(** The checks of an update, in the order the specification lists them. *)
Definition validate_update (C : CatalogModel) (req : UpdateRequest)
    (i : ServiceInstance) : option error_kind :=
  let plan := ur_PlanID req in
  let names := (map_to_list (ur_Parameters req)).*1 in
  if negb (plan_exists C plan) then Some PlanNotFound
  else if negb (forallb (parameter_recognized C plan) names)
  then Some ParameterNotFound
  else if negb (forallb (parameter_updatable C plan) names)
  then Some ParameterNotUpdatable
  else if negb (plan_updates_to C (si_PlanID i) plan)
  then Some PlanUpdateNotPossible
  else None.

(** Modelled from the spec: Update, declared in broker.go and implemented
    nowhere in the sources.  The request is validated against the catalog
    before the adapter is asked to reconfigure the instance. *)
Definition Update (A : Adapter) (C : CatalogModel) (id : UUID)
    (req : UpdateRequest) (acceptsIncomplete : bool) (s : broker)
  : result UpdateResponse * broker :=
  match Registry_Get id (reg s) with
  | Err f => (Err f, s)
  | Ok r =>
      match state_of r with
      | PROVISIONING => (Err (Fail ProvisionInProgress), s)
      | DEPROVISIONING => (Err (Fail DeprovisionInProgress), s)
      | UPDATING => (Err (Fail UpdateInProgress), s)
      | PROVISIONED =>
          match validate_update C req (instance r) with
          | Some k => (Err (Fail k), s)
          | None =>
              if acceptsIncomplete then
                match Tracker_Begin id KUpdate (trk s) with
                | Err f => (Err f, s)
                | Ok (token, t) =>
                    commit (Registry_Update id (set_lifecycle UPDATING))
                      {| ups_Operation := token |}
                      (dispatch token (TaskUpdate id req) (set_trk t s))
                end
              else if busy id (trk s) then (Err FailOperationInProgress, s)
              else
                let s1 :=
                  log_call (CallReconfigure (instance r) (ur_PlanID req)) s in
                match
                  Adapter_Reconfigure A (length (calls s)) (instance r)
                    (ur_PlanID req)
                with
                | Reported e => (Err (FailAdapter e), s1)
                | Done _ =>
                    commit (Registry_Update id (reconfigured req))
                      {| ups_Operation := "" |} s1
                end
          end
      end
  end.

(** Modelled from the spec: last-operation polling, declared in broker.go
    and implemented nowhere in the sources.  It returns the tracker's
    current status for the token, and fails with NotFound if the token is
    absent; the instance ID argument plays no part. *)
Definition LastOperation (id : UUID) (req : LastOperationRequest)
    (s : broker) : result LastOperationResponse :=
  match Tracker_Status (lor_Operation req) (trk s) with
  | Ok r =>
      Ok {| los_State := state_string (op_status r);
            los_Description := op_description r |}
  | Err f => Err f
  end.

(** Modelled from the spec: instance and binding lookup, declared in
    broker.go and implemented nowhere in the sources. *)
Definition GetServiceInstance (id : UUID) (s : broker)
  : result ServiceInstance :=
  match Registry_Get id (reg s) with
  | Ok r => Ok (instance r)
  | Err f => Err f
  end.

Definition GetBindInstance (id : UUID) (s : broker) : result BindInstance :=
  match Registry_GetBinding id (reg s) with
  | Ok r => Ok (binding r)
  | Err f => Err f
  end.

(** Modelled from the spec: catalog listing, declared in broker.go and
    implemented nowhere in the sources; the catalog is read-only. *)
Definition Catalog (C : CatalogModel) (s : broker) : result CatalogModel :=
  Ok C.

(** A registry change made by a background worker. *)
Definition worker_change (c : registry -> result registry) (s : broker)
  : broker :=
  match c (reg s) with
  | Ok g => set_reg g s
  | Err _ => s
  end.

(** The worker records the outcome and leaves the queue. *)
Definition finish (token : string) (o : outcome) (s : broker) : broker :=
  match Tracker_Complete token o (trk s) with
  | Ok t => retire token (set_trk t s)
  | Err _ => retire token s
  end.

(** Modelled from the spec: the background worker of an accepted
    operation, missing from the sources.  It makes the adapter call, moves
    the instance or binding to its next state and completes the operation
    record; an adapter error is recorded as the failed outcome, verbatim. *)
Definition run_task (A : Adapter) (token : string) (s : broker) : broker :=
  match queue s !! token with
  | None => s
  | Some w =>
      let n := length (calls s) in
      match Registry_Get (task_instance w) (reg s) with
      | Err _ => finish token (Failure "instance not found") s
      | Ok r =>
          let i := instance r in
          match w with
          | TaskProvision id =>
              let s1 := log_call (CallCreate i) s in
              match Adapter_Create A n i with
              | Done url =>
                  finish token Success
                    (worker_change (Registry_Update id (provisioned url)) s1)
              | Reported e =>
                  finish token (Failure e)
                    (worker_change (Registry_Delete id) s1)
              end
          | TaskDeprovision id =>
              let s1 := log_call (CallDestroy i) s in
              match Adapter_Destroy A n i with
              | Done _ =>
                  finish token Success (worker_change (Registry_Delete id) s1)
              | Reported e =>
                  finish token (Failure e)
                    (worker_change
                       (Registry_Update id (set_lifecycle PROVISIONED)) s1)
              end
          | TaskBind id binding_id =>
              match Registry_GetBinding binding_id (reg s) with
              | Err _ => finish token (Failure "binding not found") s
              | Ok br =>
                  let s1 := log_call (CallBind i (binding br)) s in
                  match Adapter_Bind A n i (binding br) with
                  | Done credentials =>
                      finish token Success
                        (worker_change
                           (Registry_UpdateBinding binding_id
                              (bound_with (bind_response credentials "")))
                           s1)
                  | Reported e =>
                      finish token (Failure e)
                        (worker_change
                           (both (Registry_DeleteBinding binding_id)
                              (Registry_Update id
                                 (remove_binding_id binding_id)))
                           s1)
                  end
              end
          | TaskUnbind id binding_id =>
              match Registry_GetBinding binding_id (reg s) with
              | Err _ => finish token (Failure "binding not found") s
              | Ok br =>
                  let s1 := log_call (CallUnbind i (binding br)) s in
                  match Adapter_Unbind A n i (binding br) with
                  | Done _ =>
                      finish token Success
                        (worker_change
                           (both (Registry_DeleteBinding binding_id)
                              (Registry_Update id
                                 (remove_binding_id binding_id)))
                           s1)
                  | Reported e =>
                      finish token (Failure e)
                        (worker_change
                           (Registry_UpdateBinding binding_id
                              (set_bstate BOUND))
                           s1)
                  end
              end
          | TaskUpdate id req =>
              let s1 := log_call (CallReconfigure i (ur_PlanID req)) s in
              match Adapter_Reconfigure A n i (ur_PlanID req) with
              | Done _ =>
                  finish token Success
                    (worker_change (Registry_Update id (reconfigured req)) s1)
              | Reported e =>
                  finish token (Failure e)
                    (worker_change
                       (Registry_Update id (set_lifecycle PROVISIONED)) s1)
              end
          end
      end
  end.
^^^^
Activity — Give the records again, unchanged and complete.

Solution to this problem —
(** The checks of an update, in the order the specification lists them. *)
Definition validate_update (C : CatalogModel) (req : UpdateRequest)
    (i : ServiceInstance) : option error_kind :=
  let plan := ur_PlanID req in
  let names := (map_to_list (ur_Parameters req)).*1 in
  if negb (plan_exists C plan) then Some PlanNotFound
  else if negb (forallb (parameter_recognized C plan) names)
  then Some ParameterNotFound
  else if negb (forallb (parameter_updatable C plan) names)
  then Some ParameterNotUpdatable
  else if negb (plan_updates_to C (si_PlanID i) plan)
  then Some PlanUpdateNotPossible
  else None.

(** Modelled from the spec: Update, declared in broker.go and implemented
    nowhere in the sources.  The request is validated against the catalog
    before the adapter is asked to reconfigure the instance. *)
Definition Update (A : Adapter) (C : CatalogModel) (id : UUID)
    (req : UpdateRequest) (acceptsIncomplete : bool) (s : broker)
  : result UpdateResponse * broker :=
  match Registry_Get id (reg s) with
  | Err f => (Err f, s)
  | Ok r =>
      match state_of r with
      | PROVISIONING => (Err (Fail ProvisionInProgress), s)
      | DEPROVISIONING => (Err (Fail DeprovisionInProgress), s)
      | UPDATING => (Err (Fail UpdateInProgress), s)
      | PROVISIONED =>
          match validate_update C req (instance r) with
          | Some k => (Err (Fail k), s)
          | None =>
              if acceptsIncomplete then
                match Tracker_Begin id KUpdate (trk s) with
                | Err f => (Err f, s)
                | Ok (token, t) =>
                    commit (Registry_Update id (set_lifecycle UPDATING))
                      {| ups_Operation := token |}
                      (dispatch token (TaskUpdate id req) (set_trk t s))
                end
              else if busy id (trk s) then (Err FailOperationInProgress, s)
              else
                let s1 :=
                  log_call (CallReconfigure (instance r) (ur_PlanID req)) s in
                match
                  Adapter_Reconfigure A (length (calls s)) (instance r)
                    (ur_PlanID req)
                with
                | Reported e => (Err (FailAdapter e), s1)
                | Done _ =>
                    commit (Registry_Update id (reconfigured req))
                      {| ups_Operation := "" |} s1
                end
          end
      end
  end.

(** Modelled from the spec: last-operation polling, declared in broker.go
    and implemented nowhere in the sources.  It returns the tracker's
    current status for the token, and fails with NotFound if the token is
    absent; the instance ID argument plays no part. *)
Definition LastOperation (id : UUID) (req : LastOperationRequest)
    (s : broker) : result LastOperationResponse :=
  match Tracker_Status (lor_Operation req) (trk s) with
  | Ok r =>
      Ok {| los_State := state_string (op_status r);
            los_Description := op_description r |}
  | Err f => Err f
  end.

(** Modelled from the spec: instance and binding lookup, declared in
    broker.go and implemented nowhere in the sources. *)
Definition GetServiceInstance (id : UUID) (s : broker)
  : result ServiceInstance :=
  match Registry_Get id (reg s) with
  | Ok r => Ok (instance r)
  | Err f => Err f
  end.

Definition GetBindInstance (id : UUID) (s : broker) : result BindInstance :=
  match Registry_GetBinding id (reg s) with
  | Ok r => Ok (binding r)
  | Err f => Err f
  end.

(** Modelled from the spec: catalog listing, declared in broker.go and
    implemented nowhere in the sources; the catalog is read-only. *)
Definition Catalog (C : CatalogModel) (s : broker) : result CatalogModel :=
  Ok C.

(** A registry change made by a background worker. *)
Definition worker_change (c : registry -> result registry) (s : broker)
  : broker :=
  match c (reg s) with
  | Ok g => set_reg g s
  | Err _ => s
  end.

(** The worker records the outcome and leaves the queue. *)
Definition finish (token : string) (o : outcome) (s : broker) : broker :=
  match Tracker_Complete token o (trk s) with
  | Ok t => retire token (set_trk t s)
  | Err _ => retire token s
  end.

(** Modelled from the spec: the background worker of an accepted
    operation, missing from the sources.  It makes the adapter call, moves
    the instance or binding to its next state and completes the operation
    record; an adapter error is recorded as the failed outcome, verbatim. *)
Definition run_task (A : Adapter) (token : string) (s : broker) : broker :=
  match queue s !! token with
  | None => s
  | Some w =>
      let n := length (calls s) in
      match Registry_Get (task_instance w) (reg s) with
      | Err _ => finish token (Failure "instance not found") s
      | Ok r =>
          let i := instance r in
          match w with
          | TaskProvision id =>
              let s1 := log_call (CallCreate i) s in
              match Adapter_Create A n i with
              | Done url =>
                  finish token Success
                    (worker_change (Registry_Update id (provisioned url)) s1)
              | Reported e =>
                  finish token (Failure e)
                    (worker_change (Registry_Delete id) s1)
              end
          | TaskDeprovision id =>
              let s1 := log_call (CallDestroy i) s in
              match Adapter_Destroy A n i with
              | Done _ =>
                  finish token Success (worker_change (Registry_Delete id) s1)
              | Reported e =>
                  finish token (Failure e)
                    (worker_change
                       (Registry_Update id (set_lifecycle PROVISIONED)) s1)
              end
          | TaskBind id binding_id =>
              match Registry_GetBinding binding_id (reg s) with
              | Err _ => finish token (Failure "binding not found") s
              | Ok br =>
                  let s1 := log_call (CallBind i (binding br)) s in
                  match Adapter_Bind A n i (binding br) with
                  | Done credentials =>
                      finish token Success
                        (worker_change
                           (Registry_UpdateBinding binding_id
                              (bound_with (bind_response credentials "")))
                           s1)
                  | Reported e =>
                      finish token (Failure e)
                        (worker_change
                           (both (Registry_DeleteBinding binding_id)
                              (Registry_Update id
                                 (remove_binding_id binding_id)))
                           s1)
                  end
              end
          | TaskUnbind id binding_id =>
              match Registry_GetBinding binding_id (reg s) with
              | Err _ => finish token (Failure "binding not found") s
              | Ok br =>
                  let s1 := log_call (CallUnbind i (binding br)) s in
                  match Adapter_Unbind A n i (binding br) with
                  | Done _ =>
                      finish token Success
                        (worker_change
                           (both (Registry_DeleteBinding binding_id)
                              (Registry_Update id
                                 (remove_binding_id binding_id)))
                           s1)
                  | Reported e =>
                      finish token (Failure e)
                        (worker_change
                           (Registry_UpdateBinding binding_id
                              (set_bstate BOUND))
                           s1)
                  end
              end
          | TaskUpdate id req =>
              let s1 := log_call (CallReconfigure i (ur_PlanID req)) s in
              match Adapter_Reconfigure A n i (ur_PlanID req) with
              | Done _ =>
                  finish token Success
                    (worker_change (Registry_Update id (reconfigured req)) s1)
              | Reported e =>
                  finish token (Failure e)
                    (worker_change
                       (Registry_Update id (set_lifecycle PROVISIONED)) s1)
              end
          end
      end
  end.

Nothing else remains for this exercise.